Problem – The entries below hold a line with "negb (cur_hum =? -1) &&" and a line with "Definition STATE_POURING : Z := 2.". Return those lines and all that lie between them, exactly and only.

Source material –
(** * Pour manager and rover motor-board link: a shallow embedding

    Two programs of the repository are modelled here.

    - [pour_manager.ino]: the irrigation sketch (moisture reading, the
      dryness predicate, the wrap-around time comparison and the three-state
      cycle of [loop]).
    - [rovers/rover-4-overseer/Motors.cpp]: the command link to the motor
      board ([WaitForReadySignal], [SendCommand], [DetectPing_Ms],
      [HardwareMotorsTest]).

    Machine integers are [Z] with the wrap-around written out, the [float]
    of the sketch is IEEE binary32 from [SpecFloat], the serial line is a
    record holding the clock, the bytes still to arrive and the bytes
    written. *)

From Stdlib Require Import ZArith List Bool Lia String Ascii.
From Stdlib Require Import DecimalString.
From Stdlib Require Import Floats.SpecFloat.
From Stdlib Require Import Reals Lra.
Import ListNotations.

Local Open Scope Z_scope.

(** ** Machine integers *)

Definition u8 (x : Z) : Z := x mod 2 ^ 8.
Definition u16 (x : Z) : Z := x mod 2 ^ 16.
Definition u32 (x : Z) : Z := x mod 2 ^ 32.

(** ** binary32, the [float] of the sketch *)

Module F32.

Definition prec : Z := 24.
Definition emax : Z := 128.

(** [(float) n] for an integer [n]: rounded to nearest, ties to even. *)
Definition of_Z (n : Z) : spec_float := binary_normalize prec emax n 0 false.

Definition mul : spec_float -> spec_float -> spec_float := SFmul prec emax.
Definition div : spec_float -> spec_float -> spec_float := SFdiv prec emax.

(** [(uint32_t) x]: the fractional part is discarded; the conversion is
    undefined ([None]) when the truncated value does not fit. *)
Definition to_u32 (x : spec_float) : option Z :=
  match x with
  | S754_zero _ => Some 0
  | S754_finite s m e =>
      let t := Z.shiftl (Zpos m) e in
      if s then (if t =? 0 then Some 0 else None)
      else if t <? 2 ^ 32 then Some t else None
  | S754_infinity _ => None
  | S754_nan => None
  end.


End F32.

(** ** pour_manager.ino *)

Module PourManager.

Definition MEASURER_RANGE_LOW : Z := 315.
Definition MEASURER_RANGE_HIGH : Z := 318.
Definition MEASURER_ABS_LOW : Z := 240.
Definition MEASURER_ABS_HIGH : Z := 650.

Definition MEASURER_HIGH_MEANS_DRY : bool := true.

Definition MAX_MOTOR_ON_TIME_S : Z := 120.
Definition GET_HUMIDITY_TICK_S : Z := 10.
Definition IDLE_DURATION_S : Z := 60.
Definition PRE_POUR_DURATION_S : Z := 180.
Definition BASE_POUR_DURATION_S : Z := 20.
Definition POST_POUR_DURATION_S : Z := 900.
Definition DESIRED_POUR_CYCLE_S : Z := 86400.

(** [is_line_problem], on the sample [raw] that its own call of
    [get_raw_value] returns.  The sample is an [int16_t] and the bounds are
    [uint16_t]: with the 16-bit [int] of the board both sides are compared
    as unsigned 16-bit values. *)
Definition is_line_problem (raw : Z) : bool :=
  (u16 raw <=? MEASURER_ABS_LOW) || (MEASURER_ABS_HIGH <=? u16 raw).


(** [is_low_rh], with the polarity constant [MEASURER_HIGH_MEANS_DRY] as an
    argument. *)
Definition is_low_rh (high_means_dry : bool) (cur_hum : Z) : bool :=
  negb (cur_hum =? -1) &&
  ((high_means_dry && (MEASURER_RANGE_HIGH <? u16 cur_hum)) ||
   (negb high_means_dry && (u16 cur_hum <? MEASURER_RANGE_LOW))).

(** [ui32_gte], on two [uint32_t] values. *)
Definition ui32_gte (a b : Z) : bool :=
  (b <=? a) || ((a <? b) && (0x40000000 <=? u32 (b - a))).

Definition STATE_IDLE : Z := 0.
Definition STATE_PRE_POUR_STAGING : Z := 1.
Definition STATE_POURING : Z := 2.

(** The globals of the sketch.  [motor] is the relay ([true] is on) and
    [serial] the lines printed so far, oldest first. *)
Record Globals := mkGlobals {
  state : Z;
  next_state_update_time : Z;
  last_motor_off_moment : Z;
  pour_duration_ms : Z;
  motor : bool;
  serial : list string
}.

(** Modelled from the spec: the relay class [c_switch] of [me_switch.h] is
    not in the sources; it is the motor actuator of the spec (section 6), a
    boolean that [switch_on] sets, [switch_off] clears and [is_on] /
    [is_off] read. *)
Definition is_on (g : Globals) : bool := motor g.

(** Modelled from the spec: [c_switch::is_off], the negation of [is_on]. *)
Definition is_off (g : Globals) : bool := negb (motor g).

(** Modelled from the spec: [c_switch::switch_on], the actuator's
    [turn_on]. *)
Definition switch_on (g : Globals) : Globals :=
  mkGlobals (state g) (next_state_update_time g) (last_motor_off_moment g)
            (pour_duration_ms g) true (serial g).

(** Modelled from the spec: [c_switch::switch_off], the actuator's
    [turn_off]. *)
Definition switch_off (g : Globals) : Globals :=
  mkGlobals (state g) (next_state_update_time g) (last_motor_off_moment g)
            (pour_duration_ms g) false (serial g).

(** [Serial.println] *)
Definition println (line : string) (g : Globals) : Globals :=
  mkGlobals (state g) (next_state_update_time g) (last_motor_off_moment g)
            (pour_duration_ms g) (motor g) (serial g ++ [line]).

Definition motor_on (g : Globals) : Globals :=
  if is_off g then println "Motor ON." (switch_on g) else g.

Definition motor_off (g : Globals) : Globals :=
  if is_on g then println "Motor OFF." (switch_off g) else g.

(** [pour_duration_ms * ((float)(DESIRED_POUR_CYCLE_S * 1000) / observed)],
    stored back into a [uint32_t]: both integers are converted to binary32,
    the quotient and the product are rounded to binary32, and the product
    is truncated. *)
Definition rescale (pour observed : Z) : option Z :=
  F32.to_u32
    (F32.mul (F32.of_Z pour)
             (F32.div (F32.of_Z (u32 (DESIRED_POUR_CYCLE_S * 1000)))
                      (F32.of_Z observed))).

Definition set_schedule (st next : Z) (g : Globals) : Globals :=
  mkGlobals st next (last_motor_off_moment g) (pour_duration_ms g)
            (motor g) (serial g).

Worked solution –
  negb (cur_hum =? -1) &&
  ((high_means_dry && (MEASURER_RANGE_HIGH <? u16 cur_hum)) ||
   (negb high_means_dry && (u16 cur_hum <? MEASURER_RANGE_LOW))).

(** [ui32_gte], on two [uint32_t] values. *)
Definition ui32_gte (a b : Z) : bool :=
  (b <=? a) || ((a <? b) && (0x40000000 <=? u32 (b - a))).

Definition STATE_IDLE : Z := 0.
Definition STATE_PRE_POUR_STAGING : Z := 1.
Definition STATE_POURING : Z := 2.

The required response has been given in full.